私たち夫婦は農業に関しては全く素人でしたが、①夫婦で参加できること②自分の都合の良い日だけの参加で良いこと③作業時間が一日3時間程度で体力的な負担が少ないこと④作業への参加、不参加の連絡をしなくても良いという気楽さが気に入り、自然の中で体を動かすことへのあこがれもあり、参加を決めました。
柿園は自宅から車で15分程度の鹿背山地区にあり、地元の人からは「鹿背山の柿」として親しまれ、昔から名産品として贈答用にも使われています。

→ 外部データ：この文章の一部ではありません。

(** * Multi-tenant material inventory: the stock-ledger engine

    A shallow embedding of the Express/Prisma back end:
    - [prisma/migrations/.../migration.sql]  the tables and their constraints,
    - [src/middleware/tenant-auth.js]        identity resolution and the role check,
    - [src/routes.js]                        the middleware chain of each endpoint,
    - [src/controllers/material.controller.js] the material and movement handlers.

    Conventions of the model.
    - The relational store is a record of tables; every table is a list of rows
      in insertion order, so [createdAt] order is list order.  A handler is a
      function from the request and the store to a response and a store.
    - A single Prisma query is atomic; it either returns a value and a new
      store or throws a [PrismaError] and leaves the store as it was.
    - Primary keys are TEXT values drawn by the ORM; here they are naturals and
      a new key is the successor of the largest key of the table.  The only
      property used is that a new key does not occur in the table.
    - JavaScript numbers ([currentStock], [quantity]) are IEEE 754 doubles,
      and the columns that hold them are DOUBLE PRECISION.  The first part of
      the development idealises them as exact rationals: its statements
      involve at most one addition or subtraction of a handler, or equate a
      stored value with the result of the handler's own operations, and read
      the same with the rounded operations.  Whatever depends on the outcome
      of several arithmetic steps (the ledger invariants, the audit of the
      snapshots, the sums of the analytics summary) is stated in [Binary64],
      where the ledger handlers are embedded once more over binary64 values,
      with rounding, infinities and NaN.  The exact sum invariant of the
      idealisation ([ledger_consistent]) is the yardstick for overlapping
      requests; it does not carry over to doubles, where an addition may
      round.
    - A string is held as its UTF-8 bytes; a length is counted in UTF-16 code
      units, as [String.prototype.length] does.
    - The store-maintained columns [createdAt] and [updatedAt] are not
      represented; no handler reads or writes them except for ordering.
    - Listing, analytics and tenant provisioning take no part in the ledger;
      they are modelled after the ledger, in "The rest of the API". *)

From Stdlib Require Import List String Ascii Bool Arith Lia QArith Lqa.
From Stdlib Require Import Floats.
Import ListNotations.
(** [deleteReply(id)]; [confirmed] is the answer of [window.confirm]. *)
Definition deleteReply (id : Z) (confirmed : bool) (s : State) : State :=
  let d := data s in
  match findIndex (fun r => Reply.id r =? id) (replies d) with
  | None => s
  | Some i =>
      if negb confirmed then s
      else
        let imageId := match replies d !! i with
                       | Some target => Reply.imageId target
                       | None => None
                       end in
        let d1 := removeImageIfUnused imageId d in
        let d2 := set_replies
                    (List.filter (fun r => negb (Reply.id r =? id)) (replies d1)) d1 in
        persistData (set_data d2 s)
  end.

(** [post.likedAt = post.liked ? Date.now() : null] *)
Definition stamp_like (now : Z) (p : Post.t) : Post.t :=
  with_likedAt (if Post.liked p then Some now else None) p.

(** [toggleLike(id)]; [now] is the reading of the clock. *)
Definition toggleLike (id : Z) (now : Z) (s : State) : State :=
  let d := data s in
  match findIndex (fun p => Post.id p =? id) (posts d) with
  | None => s
  | Some i =>
      match posts d !! i with
      | None => s
      | Some post =>
          if Post.isDeleted post then s
          else
            let d1 := set_posts (alter (with_liked (negb (Post.liked post))) i (posts d)) d in
            let d2 := set_posts (alter (stamp_like now) i (posts d1)) d1 in
            persistData (set_data d2 s)
      end
  end.

(* ----------------------------------------------------------------- *)
(** *** What the views list *)

(** [renderTimeline]: the posts in the order of their cards. *)
Definition renderTimeline (s : State) : list Post.t :=
  js_sort newest_first (posts (data s)).

(** [b.likedAt || 0] *)
Definition likedAt_or_zero (p : Post.t) : Z := default 0 (Post.likedAt p).

(** [renderLikes]: the liked posts, the latest like first. *)
Definition renderLikes (s : State) : list Post.t :=
  js_sort (fun a b => likedAt_or_zero b - likedAt_or_zero a)
    (List.filter Post.liked (posts (data s))).

(** The replies [renderPostCard] lists under a post, oldest first. *)
Definition card_replies (post : Post.t) (s : State) : list Reply.t :=
  js_sort (fun a b => Reply.createdAt a - Reply.createdAt b)
    (List.filter (fun r => Reply.postId r =? Post.id post) (replies (data s))).

Section Views.
(** Reading [images[k]] also finds what the prototype of the object
    holds under that name; [inherited k] tells whether it does. *)
Variable inherited : jsstring -> bool.

(** [state.data.images[k]] as a condition. *)
Definition has_payload (k : jsstring) (m : ImageMap) : bool :=
  match obj_get k m with
  | Some v => truthy (Some v)
  | None => inherited k
  end.

(** [p.imageId && state.data.images[p.imageId]] *)
Definition image_listed (d : AppData) (p : Post.t) : bool :=
  truthy (Post.imageId p)
  && match Post.imageId p with
     | Some k => has_payload k (images d)
     | None => false
     end.

(** [renderImages]: the posts of the image tab, newest first. *)
Definition renderImages (s : State) : list Post.t :=
  js_sort newest_first (List.filter (image_listed (data s)) (posts (data s))).

End Views.

(* ----------------------------------------------------------------- *)
(** *** Working on the open form *)







(* ----------------------------------------------------------------- *)
(** *** Identifiers *)

Definition all_ids (d : AppData) : list Z :=
  map Post.id (posts d) ++ map Reply.id (replies d).

(** Every id was handed out by [nextId], once. *)
Definition ids_wf (d : AppData) : Prop :=
  List.NoDup (all_ids d) /\ Forall (fun i => i <= lastId d) (all_ids d).

(** Some post or reply carries the image id [k]. *)
Definition referenced (k : jsstring) (d : AppData) : Prop :=
  (exists p, In p (posts d) /\ Post.imageId p = Some k)
  \/ (exists r, In r (replies d) /\ Reply.imageId r = Some k).

(** The slot holds the serialization of the data. *)
Definition in_sync (s : State) : Prop := stored s = Some (stringify (data s)).

(** Each post is as it was or has lost its image to the eviction. *)
Definition kept_or_stripped (ps ps' : list Post.t) : Prop :=
  Forall2 (fun p p' => p' = p \/ (truthy (Post.imageId p) = true /\ p' = strip p))
    ps ps'.

(** [p] comes before [q] in the order of the eviction: older, or as old
    and earlier in the collection. *)
Definition evicted_before (i : nat) (p : Post.t) (j : nat) (q : Post.t) : Prop :=
  Post.createdAt p < Post.createdAt q
  \/ (Post.createdAt p = Post.createdAt q /\ (i < j)%nat).

Section Actions.
Context {U : Unicode}.

(** The actions of the user that change the data. *)
Inductive Action :=
| Submit (f : Form) (e : Env)
| DeletePost (id : Z) (confirmed : bool)
| DeleteReply (id : Z) (confirmed : bool)
| ToggleLike (id : Z) (now : Z).

Definition act (a : Action) (s : State) : State :=
  match a with
  | Submit f e => snd (submit f e s)
  | DeletePost id confirmed => deletePost id confirmed s
  | DeleteReply id confirmed => deleteReply id confirmed s
  | ToggleLike id now => toggleLike id now s
  end.

(** A session: the actions of the user, one after the other. *)
Definition run (actions : list Action) (s : State) : State :=
  fold_left (fun st a => act a st) actions s.

End Actions.

(** A small state to run the operations on. *)
Definition liked_post : Post.t :=
  {| Post.id := 3; Post.texts := [plain_text "liked #note"];
     Post.tags := [js "note"];
     Post.createdAt := 1700000002000; Post.updatedAt := 1700000002000;
     Post.imageId := None; Post.imageRemoved := false;
     Post.isDeleted := false; Post.liked := true;
     Post.likedAt := Some 1700000003000; Post.repostOf := None |}.

Definition sample : State :=
  {| data := {| version := DATA_VERSION;
                posts := [tagged_post; liked_post];
                replies := [a_reply];
                images := [(imageX, js "data:image/png;base64,iVBORw0KGgo=")];
                lastId := 3 |};
     stored := None |}.

Definition sample_env : Env :=
  {| now1 := 1700000010000; now2 := 1700000010001;
     fresh_image_id := js "img-1700000010000-z9y8" |}.

Definition hello_block : TextBlock :=
  {| text_area := js "hello #foo"; language_select := js "ja";
     pronunciation_input := [] |}.

Definition reply_form : Form :=
  {| mode := ReplyMode; targetPost := None; parentId := 1;
     originalImageId := None; text_blocks := [hello_block];
     imageDataUrl := None; removeImage := false |}.

(* ================================================================= *)
(** * Properties *)

(** ** Sorting *)

Section Sorting.
Context {A : Type} (key : A -> Z).

Lemma sort_insert_perm cmp (x : A) l : Permutation (sort_insert cmp x l) (x :: l).
Proof.
  induction l as [|y l IH]; cbn [sort_insert]; [reflexivity|].
  destruct (cmp x y <=? 0); [reflexivity|].
  rewrite IH. apply perm_swap.
Qed.

Lemma js_sort_perm cmp (l : list A) : Permutation (js_sort cmp l) l.
Proof.
  induction l as [|x l IH]; cbn [js_sort fold_right]; [reflexivity|].
  fold (js_sort cmp l). rewrite sort_insert_perm, IH. reflexivity.
Qed.

Lemma sort_insert_sorted x l :
  StronglySorted (fun a b => key a <= key b) l ->
  StronglySorted (fun a b => key a <= key b) (sort_insert (by_key key) x l).
Proof.
  induction 1 as [|y l Hs IH Hy]; cbn [sort_insert].
  - repeat constructor.
  - unfold by_key at 1. destruct (Z.leb_spec (key x - key y) 0).
    + constructor; [constructor; assumption|].
      constructor; [lia|]. eapply List.Forall_impl; [|exact Hy].
      cbn. intros; lia.
    + constructor; [assumption|].
      eapply Permutation_Forall; [symmetry; apply sort_insert_perm|].
      constructor; [lia|assumption].
Qed.

Lemma js_sort_sorted l :
  StronglySorted (fun a b => key a <= key b) (js_sort (by_key key) l).
Proof.
  induction l as [|x l IH]; cbn [js_sort fold_right]; [constructor|].
  apply sort_insert_sorted. exact IH.
Qed.

(** Stability: elements with equal keys keep their order. *)
Lemma sort_insert_stable k x l :
  StronglySorted (fun a b => key a <= key b) l ->
  List.filter (fun a => key a =? k) (sort_insert (by_key key) x l)
  = List.filter (fun a => key a =? k) (x :: l).
Proof.
  induction 1 as [|y l Hs IH Hy]; cbn [sort_insert]; [reflexivity|].
  unfold by_key at 1. destruct (Z.leb_spec (key x - key y) 0); [reflexivity|].
  cbn [List.filter] in *. rewrite IH.
  destruct (Z.eqb_spec (key x) k), (Z.eqb_spec (key y) k); try reflexivity.
  lia.
Qed.

Lemma js_sort_stable k l :
  List.filter (fun a => key a =? k) (js_sort (by_key key) l)
  = List.filter (fun a => key a =? k) l.
Proof.
  induction l as [|x l IH]; cbn [js_sort fold_right]; [reflexivity|].
  fold (js_sort (by_key key) l).
  rewrite sort_insert_stable by apply js_sort_sorted.
  cbn [List.filter]. rewrite IH. reflexivity.
Qed.

(** The first element of the sorted array is the first of the elements of
    least key. *)
Lemma js_sort_head l x rest :
  js_sort (by_key key) l = x :: rest ->
  exists l1 l2, l = l1 ++ x :: l2
    /\ Forall (fun y => key x < key y) l1
    /\ Forall (fun y => key x <= key y) l2.
Proof.
  revert x rest. induction l as [|a l IH]; intros x rest; [discriminate|].
  cbn [js_sort fold_right]. fold (js_sort (by_key key) l).
  destruct (js_sort (by_key key) l) as [|y ys] eqn:Hs.
  - intros [= <- <-]. exists [], l.
    pose proof (js_sort_perm (by_key key) l) as Hp. rewrite Hs in Hp.
    apply Permutation_nil in Hp. subst l. auto.
  - destruct (IH y ys eq_refl) as (l1 & l2 & -> & H1 & H2).
    cbn [sort_insert]. unfold by_key at 1.
    destruct (Z.leb_spec (key a - key y) 0); intros [= <- <-].
    + exists [], (l1 ++ y :: l2). repeat split; [constructor|].
      apply Forall_app. split; [|constructor].
      * eapply List.Forall_impl; [|exact H1]. cbn; intros; lia.
      * lia.
      * eapply List.Forall_impl; [|exact H2]. cbn; intros; lia.
    + exists (a :: l1), l2. repeat split; [|assumption].
      constructor; [lia|assumption].
Qed.

End Sorting.

(** ** References into an array *)

Lemma refs_lookup {A} (l : list A) i x : In (i, x) (refs l) <-> l !! i = Some x.
Proof.
  unfold refs.
  enough (H : forall n, In (i, x) (combine (seq n (length l)) l)
                        <-> (n <= i)%nat /\ l !! (i - n)%nat = Some x).
  { rewrite H. rewrite Nat.sub_0_r. intuition lia. }
  induction l as [|a l IH]; intros n; cbn [length seq combine In].
  - rewrite lookup_nil. intuition discriminate.
  - rewrite IH. split.
    + intros [[= <- <-]|[Hle Hl]].
      * rewrite Nat.sub_diag. auto.
      * split; [lia|]. replace (i - n)%nat with (S (i - S n)) by lia. exact Hl.
    + intros [Hle Hl]. destruct (decide (i = n)) as [->|Hne].
      * rewrite Nat.sub_diag in Hl. left. cbn in Hl. congruence.
      * right. split; [lia|].
        replace (i - n)%nat with (S (i - S n)) in Hl by lia. exact Hl.
Qed.

Lemma refs_sorted {A} (l : list A) :
  StronglySorted (fun a b => (fst a < fst b)%nat) (refs l).
Proof.
  unfold refs.
  enough (H : forall n,
    StronglySorted (fun a b : nat * A => (fst a < fst b)%nat)
      (combine (seq n (length l)) l)
    /\ Forall (fun a : nat * A => (n <= fst a)%nat) (combine (seq n (length l)) l)).
  { apply H. }
  induction l as [|a l IH]; intros n; cbn [length seq combine].
  - split; constructor.
  - destruct (IH (S n)) as [Hs Hf]. split.
    + constructor; [assumption|].
      eapply List.Forall_impl; [|exact Hf]. cbn; intros; lia.
    + constructor; [cbn; lia|].
      eapply List.Forall_impl; [|exact Hf]. cbn; intros; lia.
Qed.

Lemma filter_sorted {A} (R : A -> A -> Prop) f l :
  StronglySorted R l -> StronglySorted R (List.filter f l).
Proof.
  induction 1 as [|a l Hs IH Ha]; cbn [List.filter]; [constructor|].
  destruct (f a); [|assumption].
  constructor; [assumption|].
  rewrite List.Forall_forall in *. intros y Hy.
  apply List.filter_In in Hy. apply Ha, Hy.
Qed.

Lemma sorted_app_inv {A} (R : A -> A -> Prop) l1 x l2 :
  StronglySorted R (l1 ++ x :: l2) ->
  Forall (fun y => R y x) l1 /\ Forall (fun y => R x y) l2.
Proof.
  induction l1 as [|a l1 IH]; cbn [app]; intros H.
  - apply StronglySorted_inv in H as [_ H]. auto.
  - apply StronglySorted_inv in H as [Hs Ha]. destruct (IH Hs) as [H1 H2].
    split; [|assumption]. constructor; [|assumption].
    rewrite List.Forall_forall in Ha. apply Ha. apply in_or_app. right. left. reflexivity.
Qed.

(** ** Strings and optional strings *)

Lemma str_eqb_eq a b : str_eqb a b = true <-> a = b.
Proof.
  revert b; induction a as [|x a IH]; intros [|y b]; cbn [str_eqb];
    try (split; congruence).
  unfold unit_eqb. rewrite andb_true_iff, Z.eqb_eq, IH. split.
  - intros [-> ->]; reflexivity.
  - intros [= -> ->]; auto.
Qed.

私たちの柿ネットワークが管理する柿園には、約1000本の柿の木があり、品種は「西村早生」と「富有柿」。これらを会員約40人で育てています。
年の始まりの1月と2月は、剪定作業です。どの枝を切り、どの枝を残すか。樹形を考えながらの作業で寒風と闘いながら、頭も使うなかなか面白い作業です。春3月になれば雑草が密集し、草刈り機を使っての除草が随時始まります。4月には、周辺の竹藪整備もあり、楽しみは整備後の「タケノコ掘り」です。採れたタケノコはみんなで山分け、会員同士の交流BBQも4月に行われます。
5月からは摘蕾、摘果の作業に入ります。柿の実の蕾を手で摘んでいく「摘蕾」。1か月もすればこの蕾が直径約4~5センチの実に成長します。枝によりますが1枝に4~5個。多いのは7、8個も実がつきますが、その中で一番形が良く大きいのを1個だけ残し、残りは全部ハサミで切り落とします。少しもったいない気持ちになりますが、玉太りの良い、おいしい柿を育てるための作業です。
このころから毎月末に薬剤散布を行い、真夏の7、8月は数日間の薬剤散布と時たま草刈り作業程度で少し休めます。
そして9月下旬から楽しみな「西村早生」の収穫です。1日の収穫量は約100キロから130キロ。10月に入ると「富有柿」の収穫が始まります。色づきを見ながら脚立に上り1つ1つ丁寧の摘み取ります。選別は重さで3L、2L、L、M、S、SSと商品にならない等外の7段階に分け、大きさごとにコンテナケースに入れて計量、記録して収穫作業は終了。翌日に市役所近くで販売しています。
熟しすぎた柔らかい柿や傷が付くなどして商品として売れない等外品の柿は、会員への作業のご褒美として持ち帰れます。我が家でも食べきれずジャムlにしたり、熟した柿を冷凍し夏に柿シャーベットとして頂くことも。また、園内には珍しい品種の柿や渋柿もあり、我が家でも渋柿は、つるし柿にして賞味しています。
柿ネットの会費は年間2千円。作業中の事故に対するJAの損害保険(年間3000円)は個人負担。長靴、軍手、のこぎり、剪定ハサミなども個人持ちですが、作業時間、作業内容によって交通費程度は出るので、トータルで持ち出しなくトントンでボランティアが出来るようになっています。
今年は夏の猛暑に加え、サル、イノシシ、シカが柿園まで出没し柿を食い荒らし、さらにカメムシが大発生という三重苦で、収穫量も激減。農業経営の厳しさ、難しさを味わった一年になりました。
しかし、日々、行くところがあり、仲間がいて、わずかながらでも地域貢献、社会貢献ができている喜びが味わえることは、毎日の生活に張り合いが生まれ、心と体の健康になっていると思って楽しんでいます。